I'll admit, I'm probably not in the majority when it comes to my affection for the 12-inch MacBook. Even Apple didn't seem entirely keen on fighting its corner toward the end, more interested in pushing the idea of an iPad Pro with a keyboard cover. And I concede, there's a lot to be said for that arrangement.

We've seen this year that the iPad Pro, combined with the Magic Keyboard, and the latest version of iPadOS, makes for a compelling work machine. The transition from iOS to iPadOS and all of Apple's efforts around multitasking, not to mention the raw power of the iPad Pro's CPU and GPU, mean it's simply no longer true that you can't do "real" work on an iPad.
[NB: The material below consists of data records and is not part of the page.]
Lemma covered_elsewhere k reports covs :
  Forall2 report_covers reports covs -> k ∉ loss_kinds reports -> of_kind k (concat covs) = [].
Proof.
  induction 1 as [|r bs reports covs Hr _ IH]; [done|]. intros Hk. cbn [concat]. rewrite of_kind_app.
  destruct r as [l|a]; cbn in Hk.
  - apply not_elem_of_cons in Hk as [Hk Hks]. rewrite (IH Hks), app_nil_r. apply of_kind_none.
    eapply Forall_impl; [apply (covers_kind _ _ Hr)|]. intros b -> <-. by apply Hk.
  - cbn in Hr. subst bs. by apply IH.
Qed.

Lemma loss_kinds_app a b : loss_kinds (a ++ b) = loss_kinds a ++ loss_kinds b.
Proof. apply omap_app. Qed.

(** ** Coalescing *)

Lemma coalesce_loss rl e :
  (forall l, LossReport l ∈ rl ->
     HostQueueLoss.source l = HostQueueLoss.source e /\ HostQueueLoss.run_id l = HostQueueLoss.run_id e) ->
  ((HostQueueLoss.kind e ∉ loss_kinds rl) /\ coalesce rl (LossReport e) = Ok None) \/
  exists pre l post, rl = pre ++ LossReport l :: post /\ HostQueueLoss.kind l = HostQueueLoss.kind e /\
    coalesce rl (LossReport e) = (l' ← aggregated_with l e; Ok (Some (pre ++ LossReport l' :: post))).
Proof.
  induction rl as [|r rl IH]; intros Hall; [left; split; [apply not_elem_of_nil|done]|].
  assert (Hrest : forall l, LossReport l ∈ rl -> HostQueueLoss.source l = HostQueueLoss.source e /\
                    HostQueueLoss.run_id l = HostQueueLoss.run_id e).
  { intros l Hl. apply Hall. by right. }
  specialize (IH Hrest). cbn [coalesce].
  assert (Hskip : forall x, match x with LossReport l => HostQueueLoss.kind l <> HostQueueLoss.kind e | _ => True end ->
    ((HostQueueLoss.kind e ∉ loss_kinds (x :: rl)) /\
       (option_map (cons x) <$> coalesce rl (LossReport e)) = Ok None) \/
    exists pre l post, x :: rl = pre ++ LossReport l :: post /\ HostQueueLoss.kind l = HostQueueLoss.kind e /\
      (option_map (cons x) <$> coalesce rl (LossReport e))
      = (l' ← aggregated_with l e; Ok (Some (pre ++ LossReport l' :: post)))).
  { intros x Hx. destruct IH as [[Hk ->]|(pre & l & post & -> & Hk & ->)].
    - left. split; [|done]. destruct x as [l|a]; [|done]. cbn. apply not_elem_of_cons. split; [congruence|done].
    - right. exists (x :: pre), l, post. split; [done|]. split; [done|]. by destruct (aggregated_with l e). }
  destruct r as [l|a]; [|by apply (Hskip (AnomalyReport a))].
  destruct (Hall l) as [Hs Hr]; [by left|]. rewrite (bool_decide_eq_true_2 (HostQueueLoss.source l = _)) by done.
  rewrite (proj2 (Z.eqb_eq _ _) Hr). case_bool_decide as Hk; cbn [andb]; [|by apply (Hskip (LossReport l))].
  right. by exists [], l, rl.
Qed.

Lemma merged_anomaly_error a b e : anomaly_merged_with a b = Err e -> is_value_error e = true.
Proof.
  unfold anomaly_merged_with, anomaly_validate, check_option, _unsigned, _nonnegative. intros H.
  repeat match type of H with
    | (?m ≫= _) = Err _ =>
        let Hm := fresh in destruct m eqn:Hm; [cbn [mbind result_bind] in H; clear Hm|injection H as ->; rename Hm into H]
    | require ?b _ = Err _ => destruct b; [discriminate|injection H as <-; done]
    | (match ?x with _ => _ end) = Err _ => destruct x
    | (let '_ := ?v in _) = Err _ => destruct v
    | Ok _ = Err _ => discriminate
    end.
Qed.

Lemma coalesce_anomaly rl a :
  coalesce rl (AnomalyReport a) = Ok None \/
  exists pre x y post, rl = pre ++ AnomalyReport x :: post /\
    coalesce rl (AnomalyReport a) = Ok (Some (pre ++ AnomalyReport y :: post)).
Proof.
  induction rl as [|r rl IH]; [by left|]. cbn [coalesce].
  assert (Hskip : forall x, (option_map (cons x) <$> coalesce rl (AnomalyReport a)) = Ok None \/
    exists pre u v post, x :: rl = pre ++ AnomalyReport u :: post /\
      (option_map (cons x) <$> coalesce rl (AnomalyReport a)) = Ok (Some (pre ++ AnomalyReport v :: post))).
  { intros x. destruct IH as [->|(pre & u & v & post & -> & ->)]; [by left|]. right. by exists (x :: pre), u, v, post. }
  destruct r as [l|x]; [apply Hskip|]. destruct (anomaly_merged_with x a) as [y|e] eqn:Hm.
  - right. by exists [], x, y, rl.
  - rewrite (merged_anomaly_error _ _ _ Hm). apply Hskip.
Qed.

Lemma without_first_anomaly_cases reports :
  match without_first_anomaly reports with
  | Some rest => exists pre a post, reports = pre ++ AnomalyReport a :: post /\ rest = pre ++ post
  | None => length (loss_kinds reports) = length reports
  end.
Proof.
  induction reports as [|r reports IH]; [done|]. cbn [without_first_anomaly]. destruct r as [l|a]; cbn [is_anomaly].
  - destruct (without_first_anomaly reports) as [rest|]; cbn [fmap option_fmap option_map].
    + destruct IH as (pre & a & post & -> & ->). by exists (LossReport l :: pre), a, post.
    + change (S (length (loss_kinds reports)) = S (length reports)). by rewrite IH.
  - by exists [], a, reports.
Qed.

(** ** The report queue *)

(** Queued reports: at most one loss per stream, each for exactly the evicted blocks
    [covs] records; within the bound. *)
Record reports_ok (s : Source) (run : Z) (maximum : Z) (reports : list stream_report)
    (covs : list (list DataBlock)) : Prop := {
  ro_covers : Forall2 report_covers reports covs;
  ro_stream l : LossReport l ∈ reports -> HostQueueLoss.source l = s /\ HostQueueLoss.run_id l = run;
  ro_kinds : NoDup (loss_kinds reports);
  ro_bound : zlen reports <= maximum
}.

Lemma reports_ok_nil s run maximum : 0 <= maximum -> reports_ok s run maximum [] [].
Proof. split; [constructor|by intros l ?%not_elem_of_nil|constructor|done]. Qed.

(** Replacing an anomaly by another, or dropping one, changes no loss. *)
Lemma reports_ok_anomaly s run maximum pre a post mid covs :
  reports_ok s run maximum (pre ++ AnomalyReport a :: post) covs ->
  Forall (fun r => is_anomaly r = true) mid -> zlen (pre ++ mid ++ post) <= maximum ->
  exists covs', reports_ok s run maximum (pre ++ mid ++ post) covs' /\
    forall k, of_kind k (concat covs') = of_kind k (concat covs).
Proof.
  intros [Hc Hs Hk Hb] Hm Hl. apply Forall2_app_inv_l in Hc as (c1 & c2 & H1 & H2 & ->).
  apply Forall2_cons_inv_l in H2 as (c & c3 & Hx & H3 & ->). cbn in Hx. subst c.
  assert (Hmid : Forall2 report_covers mid (replicate (length mid) []) /\ loss_kinds mid = [] /\
                 concat (replicate (length mid) []) = ([] : list DataBlock)).
  { clear -Hm. induction Hm as [|r mid Hr _ (IH1 & IH2 & IH3)]; [by repeat constructor|].
    destruct r as [l|b]; [done|]. cbn. split; [by constructor|]. by split. }
  destruct Hmid as (Hm1 & Hm2 & Hm3). exists (c1 ++ replicate (length mid) [] ++ c3). split.
  - split; [by repeat apply Forall2_app| | |done].
    + intros l Hin. apply Hs. rewrite !elem_of_app in Hin. rewrite elem_of_app, elem_of_cons.
      destruct Hin as [?|[Hin|?]]; [by left| |by right; right].
      rewrite Forall_forall in Hm. by specialize (Hm _ Hin).
    + rewrite !loss_kinds_app, Hm2. rewrite loss_kinds_app in Hk. exact Hk.
  - intros k. rewrite !concat_app, Hm3. done.
Qed.

(** Extending the one loss of a stream by the newest eviction. *)
Lemma reports_ok_extend s run maximum pre l l' post covs b :
  reports_ok s run maximum (pre ++ LossReport l :: post) covs ->
  (forall bs, loss_covers l bs -> loss_covers l' (bs ++ [b])) ->
  HostQueueLoss.kind l' = HostQueueLoss.kind l -> HostQueueLoss.source l' = s -> HostQueueLoss.run_id l' = run ->
  block_kind b = HostQueueLoss.kind l ->
  exists covs', reports_ok s run maximum (pre ++ LossReport l' :: post) covs' /\
    forall k, of_kind k (concat covs') = of_kind k (concat covs) ++ of_kind k [b].
Proof.
  intros [Hc Hs Hk Hb] Hext Hkind Hsrc Hrun Hbk. apply Forall2_app_inv_l in Hc as (c1 & c2 & H1 & H2 & ->).
  apply Forall2_cons_inv_l in H2 as (c & c3 & Hx & H3 & ->). cbn in Hx.
  exists (c1 ++ (c ++ [b]) :: c3). split.
  - split.
    + apply Forall2_app; [done|]. constructor; [by apply Hext|done].
    + intros x. rewrite elem_of_app, elem_of_cons. intros [Hin|[[= ->]|Hin]]; [|done|];
        apply Hs; rewrite elem_of_app, elem_of_cons; [by left|by right; right].
    + rewrite loss_kinds_app in Hk |- *. cbn in Hk |- *. by rewrite Hkind.
    + unfold zlen in *. rewrite length_app in *. cbn in *. lia.
  - intros k. rewrite !concat_app. cbn [concat]. rewrite !of_kind_app, <-!app_assoc. do 2 f_equal.
    destruct (decide (block_kind b = k)) as [Hbk'|Hbk'].
    + rewrite (covered_elsewhere k post c3 H3); [by rewrite app_nil_r|]. rewrite loss_kinds_app in Hk. cbn in Hk.
      apply NoDup_app in Hk as (_ & _ & [Hk _]%NoDup_cons).
      assert (k = HostQueueLoss.kind l) as -> by congruence. exact Hk.
    + rewrite (of_kind_none k [b]) by (by repeat constructor). by rewrite app_nil_r.
Qed.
All the same, there remains an inherent compromise in that combination of tablet, keyboard case, and operating system. I'm a Mac user; I like how macOS does things. I have apps that, currently, don't have perfectly replicated iPadOS versions. I have workflows, and Automator routines, that rely on macOS. Could I finagle a mirror of all that on an iPad Pro? Probably, but it seems an effort when macOS does it all already.

Then there's the hardware. The majority of my time is spent typing; I would rarely be removing the tablet from its keyboard cover. The idea of kicking back, bare iPad Pro in one hand and Apple Pencil in the other, is a charming one, but it just doesn't fit with how I, personally, use a computer.

For someone like me, then, there's a weight compromise that isn't offset by functionality I actually need. The 12-inch MacBook weighed about a pound less than the 12.9-inch iPad Pro and its Magic Keyboard. Even a 13-inch MacBook Air tips the scales lighter than the iPad Pro and keyboard combo.

The 12-inch MacBook had its issues, certainly. Primarily they boiled down to performance and the keyboard; the former because of the need to use a low-power Intel chip that could rely on passive cooling, and the latter because of the short-travel butterfly key mechanism. Now, I was an outlier when it came to that keyboard, actually rather liking it to type on, but there I know I'm in the minority.

Apple would almost certainly switch back to its latest scissor switch mechanism in any 12-inch MacBook reboot, as we've seen on the MacBook Pro and then the MacBook Air over the past 6-9 months or so. That I can live with; it's a great keyboard.

If the leaks are to be believed, Apple's early Arm-based chips are already besting their Intel counterparts on performance. That's particularly the case for graphics performance, it's suggested, something that the 12-inch MacBook always particularly struggled with. You could do video editing, as long as you weren't in a hurry for it.

When the iPad Pro first launched, I remember looking enviously at its graphics talents. Apple didn't have a version of Final Cut Pro for the tablet, but other video editing apps showed just how rapid it could be at crunching through even 4K video. Since that first generation, things have only improved.

The 12-inch MacBook always felt a little bit ahead of its time. Apple design ambition, held back by the realities of Intel's processors and graphics chips. Since then the focus has – outwardly, at least – shifted to how the iPad Pro can replace a laptop, rather than making a laptop that behaves more like an iPad Pro.

I suspect Apple isn't narrow-minded enough to ignore the possibilities outside of that paradigm. If there's one thing the Cupertino company is notorious for, it's that it will steadfastly deny it has any intention of doing something... up until it does it, usually with copious fanfare. We saw it with wearables, we saw it with tablets, and we saw it with smartphones; each time, Apple said one thing while it worked away on the opposite.

My hope, then, is that for all the talk of the iPad replacing laptops, the reality is that Apple has been waiting until the pieces fall into place for macOS on Arm as well. Perhaps the poster-child notebook for that concept won't look quite like the new 12-inch MacBook I want so much. Whatever it ends up being, 2021 can't come soon enough.